Brag2, a Sec7 domain (sec7d)-containing guanine nucleotide exchange factor, regulates cell adhesion and tumor cell invasion. Brag2 catalyzes nucleotide exchange, converting Arf·GDP to Arf·GTP. Brag2 contains a pleckstrin homology (PH) domain, and its nucleotide exchange activity is stimulated by phosphatidylinositol 4,5-bisphosphate (PIP2). Here we determined kinetic parameters for Brag2 and examined the basis for regulation by phosphoinositides. Using myristoylated Arf1·GDP as a substrate, the kcat was 1.8 ± 0.1/s as determined by single turnover kinetics, and the Km was 0.20 ± 0.07 μm as determined by substrate saturation kinetics. PIP2 decreased the Km and increased the kcat of the reaction. The effect of PIP2 required the PH domain of Brag2 and the N terminus of Arf and was largely independent of Arf myristoylation. Structural analysis indicated that the linker between the sec7d and the PH domain in Brag2 may directly contact Arf. In support, we found that a Brag2 fragment containing the sec7d and the linker was more active than sec7d alone. We conclude that Brag2 is allosterically regulated by PIP2 binding to the PH domain and that activity depends on the interdomain linker.
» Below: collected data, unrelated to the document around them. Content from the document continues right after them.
(** ** The verdict *)

Definition text_right (case : Value) (got : result rstr Rendered) : Prop :=
  match get_text case "expect_text" with
  | Some want => ∃ r, got = Ok r ∧ text r = want
  | None => got = Err (default [] (get_text case "expect_error"))
  end.

Definition ids_right (tk : Tokenizer) (case : Value) (got : result rstr Rendered) : Prop :=
  ∀ want r, (v ← Value.get case (lit "expect_ids"); Value.as_array v) = Some want → got = Ok r →
    encode tk (text r) = Some (wrap32 <$> omap Value.as_usize want).

(** What a case must satisfy for the program to pass. *)
Definition case_passes (tk : Tokenizer) (case : Value) : Prop :=
  ∃ req, request_from_json case = Ok req ∧ text_right case (render req) ∧
    ids_right tk case (render req) ∧ reparse_off req (render req) = Some false.

Lemma chat_passed_spec t : all_passed t = true ↔
  text_bad t = 0%nat ∧ ids_bad t = 0%nat ∧ err_bad t = 0%nat ∧ parse_bad t = 0%nat.
Proof. unfold all_passed. rewrite !andb_true_iff, !bool_decide_eq_true. tauto. Qed.

Lemma check_text_spec verbose case got : checks all_passed (check_text verbose case got) (text_right case got).
Proof.
  intros [tok tbad iok ibad eok ebad pbad]. unfold check_text, text_right.
  destruct (get_text case "expect_text") as [want|], got as [r|e].
  - case_decide as Hd.
    + apply Some_passes. rewrite !chat_passed_spec. cbn. split; [|tauto]. intros H. split; [done|]. by exists r.
    + split; [|by intros [_ (r' & [= <-] & ?)]]. intros (t' & (u & _ & [= <-])%bind_Some & Ht).
      apply chat_passed_spec in Ht. cbn in Ht. lia.
  - apply Some_passes. rewrite !chat_passed_spec. cbn. split; [lia|]. by intros [_ (r' & [=] & _)].
  - apply Some_passes. rewrite !chat_passed_spec. cbn. split; [lia|]. by intros [_ [=]].
  - case_decide as Hd; apply Some_passes; rewrite !chat_passed_spec; cbn.
    + rewrite Hd. tauto.
    + split; [lia|]. by intros [_ [= ?]].
Qed.
Definition byte_table_is_a_bijection_over_256_values : bool :=
  let t := byte_to_char_table in
  all [bool_decide (NoDup t); forallb (λ c, negb (is_whitespace c) && negb (is_control c)) t;
       len t =? 256; eq (t !! 0x20%nat) (Some 0x120); eq (t !! 97%nat) (Some 97);
       eq (t !! 0x0A%nat) (Some 0x10A); eq (t !! 9%nat) (Some 0x109)].

(** The text of each byte range, after NFC. *)
Definition pieces (s : rstr) : list rstr :=
  match nfc s with
  | Some s => (λ '(a, b), from_utf8_lossy (take (Z.to_nat (b - a)) (drop (Z.to_nat a) (utf8 s))))
                <$> pretokenize s
  | None => []
  end.
Definition pieces_are (s : string) (want : list string) : bool := eq (pieces (rust s)) (rust <$> want).

Definition a_space_joins_the_following_word : bool :=
  all [pieces_are "Hello world" ["Hello"; " world"]; pieces_are "world" ["world"]]%string.

Definition the_optional_prefix_takes_exactly_one_character : bool :=
  all [pieces_are "a+b" ["a"; "+b"]; pieces_are "a++b" ["a"; "++"; "b"]]%string.

Definition whitespace_run_keeps_its_last_character : bool :=
  all [pieces_are "  leading" [" "; " leading"]; pieces_are "a  b" ["a"; " "; " b"];
       pieces_are "leading  " ["leading"; "  "]; pieces_are " " [" "]]%string.
Lemma values_dict_assign (V : Type) (kvs : list (string * V)) :
  forall acc x,
    In x (values (dict_assign kvs acc)) ->
    In x (values acc) \/ In x (map snd kvs).
Proof.
  induction kvs as [|[k v] kvs IH]; intros acc x.
  - simpl. intuition.
  - rewrite dict_assign_cons. intros Hin.
    destruct (IH _ _ Hin) as [H|H]; [|right; right; exact H].
    destruct (values_dict_set _ _ _ _ H) as [->|H']; [right; left; reflexivity|].
    left. exact H'.
Qed.

(** ** More on [tf.nn.softmax] and [tf.argmax] *)

Lemma nth_softmax_row (r : list R) (i : nat) :
  (i < List.length r)%nat ->
  nth i (TF.softmax_row r) 0%R =
  (exp (nth i r 0) / TF.reduce_sum (map exp r))%R.
Proof.
  intros Hi. unfold TF.softmax_row.
  set (s := TF.reduce_sum (map exp r)).
  set (f := fun v : R => (v / s)%R).
  rewrite nth_indep with (d' := f (exp 0))
    by (rewrite !length_map; exact Hi).
  rewrite map_nth. unfold f.
  rewrite map_nth. reflexivity.
Qed.

(** The softmax keeps the order of the logits. *)
Lemma softmax_row_monotone (r : list R) (i j : nat) :
  (i < List.length r)%nat -> (j < List.length r)%nat ->
  (nth j r 0 <= nth i r 0)%R ->
  (nth j (TF.softmax_row r) 0 <= nth i (TF.softmax_row r) 0)%R.
Proof.
  intros Hi Hj Hle. rewrite !nth_softmax_row by assumption.
  assert (Hr : r <> []) by (intro E; rewrite E in Hi; simpl in Hi; lia).
  pose proof (reduce_sum_exp_pos Hr) as Hs.
  assert (He : (exp (nth j r 0) <= exp (nth i r 0))%R).
  { destruct Hle as [Hlt|Heq].
    - left. now apply exp_increasing.
    - right. now rewrite Heq. }
  unfold Rdiv. apply Rmult_le_compat_r; [|exact He].
  left. now apply Rinv_0_lt_compat.
Qed.

(** ** More on [postprocess] *)

(** What a normal return of [postprocess] on a one-row batch tells. *)
Lemma postprocess_ok_inv (labels : list string) (row : list R)
  (r : prediction_result) :
  postprocess labels [row] = Ok r ->
  row <> [] /\
  (List.length row <= List.length labels)%nat /\
  (exists i, TF.argmax_row row = Ok i /\
             nth_error labels i = Some (prediction r)) /\
  probabilities r =
    dict_assign (combine (firstn (List.length row) labels) (TF.softmax_row row)) [].
Proof.
  intros H.
  assert (Hne : row <> []).
  { intro E. subst row. rewrite postprocess_empty_row in H. discriminate. }
  assert (Hlen : (List.length row <= List.length labels)%nat).
  { destruct (Nat.le_gt_cases (List.length row) (List.length labels))
      as [Hle|Hgt]; [exact Hle|].
    rewrite (postprocess_overflow labels row Hgt) in H. discriminate. }
  destruct (@postprocess_accepts labels row Hne Hlen) as [i [pred [Hi [Hp E]]]].
  rewrite E in H. injection H as <-. simpl.
  split; [exact Hne|]. split; [exact Hlen|].
  split; [exists i; split; assumption|reflexivity].
Qed.

Lemma mapM_argmax_nonempty (rest : list (list R)) :
  Forall (fun r => r <> []) rest ->
  exists l, TF.mapM TF.argmax_row rest = Ok l.
Proof.
  induction 1 as [|r rest Hr _ IH]; simpl.
  - exists []. reflexivity.
  - destruct r as [|y t]; [congruence|]. simpl.
    destruct IH as [l ->]. eexists. reflexivity.
Qed.

Lemma nth_error_combine (A B : Type) (l : list A) (l' : list B) (i : nat)
  (a : A) (d : B) :
  nth_error l i = Some a -> (i < List.length l')%nat ->
  nth_error (combine l l') i = Some (a, nth i l' d).
Proof.
  revert l' i. induction l as [|x l IH]; intros [|y l'] [|i] Ha Hi;
    simpl in *; try discriminate; try lia.
  - now injection Ha as ->.
  - apply IH; [exact Ha|lia].
Qed.

Lemma nth_error_combine_inv (A B : Type) (l : list A) (l' : list B) (i : nat)
  (a : A) (b : B) :
  nth_error (combine l l') i = Some (a, b) -> nth_error l i = Some a.
Proof.
  revert l' i. induction l as [|x l IH]; intros [|y l'] [|i] H;
    simpl in *; try discriminate.
  - now injection H as -> _.
  - exact (IH _ _ H).
Qed.

Lemma nth_error_firstn (A : Type) (l : list A) (n i : nat) :
  (i < n)%nat -> nth_error (firstn n l) i = nth_error l i.
Proof.
  revert n i. induction l as [|x l IH]; intros [|n] [|i] H; simpl;
    try reflexivity; try lia.
  apply IH. lia.
Qed.

(** X1.  [postprocess] reads the first row of the batch only: on an empty
    batch it raises [IndexError], and on a batch of rows of one length it
    returns what it returns on the first row alone -- the other rows get
    no prediction. *)
Theorem postprocess_reads_first_row (labels : list string) (row : list R)
  (rest : list (list R)) :
  postprocess labels [] = Raise IndexError /\
  (Forall (fun r => List.length r = List.length row) rest ->
   postprocess labels (row :: rest) = postprocess labels [row]).
Proof.
  split; [reflexivity|]. intros Hrect.
  destruct row as [|y t].
  - reflexivity.
  - assert (Hne : Forall (fun r : list R => r <> []) rest).
    { eapply Forall_impl; [|exact Hrect]. intros r Hr E. subst r. discriminate. }
    destruct (mapM_argmax_nonempty Hne) as [l Hl].
    rewrite postprocess_row.
    unfold postprocess, TF.argmax, TF.softmax, getitem.
    cbn [TF.mapM TF.argmax_row]. rewrite Hl.
    cbn [rbind nth_error map].
    destruct (nth_error labels (TF.argmax_from 0 y 1 t)); reflexivity.
Qed.

Lemma postprocess_reads_first_row_witness :
  postprocess ["star"; "planet"]%string [[1; 0]; [0; 5]]%R =
  postprocess ["star"; "planet"]%string [[1; 0]]%R.
Proof.
  destruct (postprocess_reads_first_row ["star"; "planet"]%string
              [1; 0]%R [[0; 5]%R]) as [_ H].
  apply H. repeat constructor.
Defined.

(** X2.  When [postprocess] returns, its prediction is the label at the
    index of the largest logit of the row; among equal largest logits, the
    one with the smallest index. *)
Theorem postprocess_prediction_first_maximum (labels : list string)
  (row : list R) (r : prediction_result) :
  postprocess labels [row] = Ok r ->
  exists i,
    (i < List.length row)%nat /\
    nth_error labels i = Some (prediction r) /\
    (forall j, (j < List.length row)%nat -> (nth j row 0 <= nth i row 0)%R) /\
    (forall j, (j < i)%nat -> (nth j row 0 < nth i row 0)%R).
Proof.
  intros H. apply postprocess_ok_inv in H.
  destruct H as [Hne [_ [[i [Hi Hp]] _]]].
  destruct row as [|y t]; [congruence|].
  destruct (argmax_row_correct y t) as [i' [Hi' [Hlt [Hmax Hfirst]]]].
  rewrite Hi in Hi'. injection Hi' as <-.
  exists i. split; [exact Hlt|]. split; [exact Hp|].
  split; [exact Hmax|exact Hfirst].
Qed.

Lemma postprocess_prediction_first_maximum_witness :
  exists r i,
    postprocess ["star"; "planet"; "moon"]%string [[1; 3; 3]%R] = Ok r /\
    nth_error ["star"; "planet"; "moon"]%string i = Some (prediction r) /\
    (forall j, (j < i)%nat -> (nth j [1; 3; 3] 0 < nth i [1; 3; 3] 0)%R).
Proof.
  destruct (@postprocess_accepts ["star"; "planet"; "moon"]%string [1; 3; 3]%R)
    as [i0 [pred [_ [_ H]]]]; [discriminate|simpl; lia|].
  destruct (postprocess_prediction_first_maximum _ _ H)
    as [i [_ [Hp [_ Hf]]]].
  eexists. exists i. split; [exact H|]. split; [exact Hp|exact Hf].
Defined.

(** The probability stored under the label at index [i], when no later
    index within the row carries the same label. *)
Lemma probabilities_lookup (labels : list string) (row : list R) (i : nat)
  (l : string) :
  (i < List.length row)%nat ->
  nth_error labels i = Some l ->
  (forall j, (i < j < List.length row)%nat -> nth_error labels j <> Some l) ->
  dict_get l
    (dict_assign (combine (firstn (List.length row) labels) (TF.softmax_row row)) []) =
  Some (nth i (TF.softmax_row row) 0%R).
Proof.
  intros Hi Hl Hlast.
  apply dict_get_assign_last with (i := i).
  - apply nth_error_combine.
    + rewrite nth_error_firstn by exact Hi. exact Hl.
    + rewrite softmax_row_length. exact Hi.
  - intros j v' Hj Hn.
    assert (Hjlen : (j < List.length row)%nat).
    { assert (Hsome : nth_error
                (combine (firstn (List.length row) labels) (TF.softmax_row row)) j
              <> None) by congruence.
      apply nth_error_Some in Hsome.
      rewrite length_combine, softmax_row_length in Hsome. lia. }
    apply nth_error_combine_inv in Hn.
    rewrite nth_error_firstn in Hn by exact Hjlen.
    apply (Hlast j); [lia|exact Hn].
Qed.

(** X4.  When the labels the row covers are pairwise distinct, the
    predicted label is a key of [probabilities] and no label has a larger
    probability. *)
Theorem postprocess_prediction_most_probable (labels : list string)
  (row : list R) (r : prediction_result) :
  NoDup (firstn (List.length row) labels) ->
  postprocess labels [row] = Ok r ->
  exists p,
    dict_get (prediction r) (probabilities r) = Some p /\
    Forall (fun v => (v <= p)%R) (values (probabilities r)).
Proof.
  intros Hnd H. apply postprocess_ok_inv in H.
  destruct H as [Hne [Hlen [[i [Hi Hp]] Hprobs]]].
  destruct row as [|y t]; [congruence|].
  destruct (argmax_row_correct y t) as [i' [Hi' [Hlt [Hmax _]]]].
  rewrite Hi in Hi'. injection Hi' as <-.
  set (row := y :: t) in *.
  exists (nth i (TF.softmax_row row) 0%R). rewrite Hprobs. split.
  - apply probabilities_lookup; [exact Hlt|exact Hp|].
    intros j [Hij Hj] Hn.
    assert (E : i = j).
    { apply (proj1 (NoDup_nth_error _) Hnd).
      - rewrite length_firstn. lia.
      - rewrite !nth_error_firstn by lia. congruence. }
    lia.
  - apply Forall_forall. intros v Hv.
    apply values_dict_assign in Hv. destruct Hv as [[]|Hv].
    apply in_map_iff in Hv. destruct Hv as [[k v'] [E Hin]]. simpl in E. subst v'.
    apply in_combine_r in Hin.
    apply (In_nth _ _ 0%R) in Hin. destruct Hin as [j [Hj <-]].
    rewrite softmax_row_length in Hj.
    apply softmax_row_monotone; [exact Hlt|exact Hj|]. apply Hmax. exact Hj.
Qed.

Lemma postprocess_prediction_most_probable_witness :
  exists r p,
    postprocess ["star"; "planet"; "moon"]%string [[1; 3; 2]%R] = Ok r /\
    dict_get (prediction r) (probabilities r) = Some p /\
    Forall (fun v => (v <= p)%R) (values (probabilities r)).
Proof.
  destruct (@postprocess_accepts ["star"; "planet"; "moon"]%string [1; 3; 2]%R)
    as [i0 [pred [_ [_ H]]]]; [discriminate|simpl; lia|].
  assert (Hnd : NoDup (firstn (List.length [1; 3; 2]%R)
                         ["star"; "planet"; "moon"]%string))
    by (repeat constructor; simpl; intuition discriminate).
  destruct (@postprocess_prediction_most_probable _ _ _ Hnd H) as [p [Hp Hv]].
  eexists. exists p. split; [exact H|]. split; [exact Hp|exact Hv].
Defined.

(** X5.  When a label occurs at several indices the row covers, the
    probability [postprocess] returns under that label is the softmax
    probability of the last of these indices; the earlier ones are
    overwritten. *)
Theorem postprocess_last_occurrence_wins (labels : list string)
  (row : list R) (r : prediction_result) (i : nat) (l : string) :
  postprocess labels [row] = Ok r ->
  (i < List.length row)%nat ->
  nth_error labels i = Some l ->
  (forall j, (i < j < List.length row)%nat -> nth_error labels j <> Some l) ->
  dict_get l (probabilities r) = Some (nth i (TF.softmax_row row) 0%R).
Proof.
  intros H Hi Hl Hlast. apply postprocess_ok_inv in H.
  destruct H as [_ [_ [_ Hprobs]]]. rewrite Hprobs.
  apply probabilities_lookup; assumption.
Qed.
Thus, the PH domain and the interdomain linker of Brag2 may be targets for selectively regulating the activity of Brag2. Background: Brag2 is a PH domain-containing Arf guanine nucleotide exchange factor (GEF) that regulates cell adhesion. Results: PIP2 association with the PH domain stimulated Brag2 activity. Regulation was dependent on the N terminus of Arf and independent of the N-terminal myristate. Conclusion: PIP2 binding to the PH domain allosterically modifies Brag2 activity. Significance: A novel regulatory mechanism for GEFs was identified.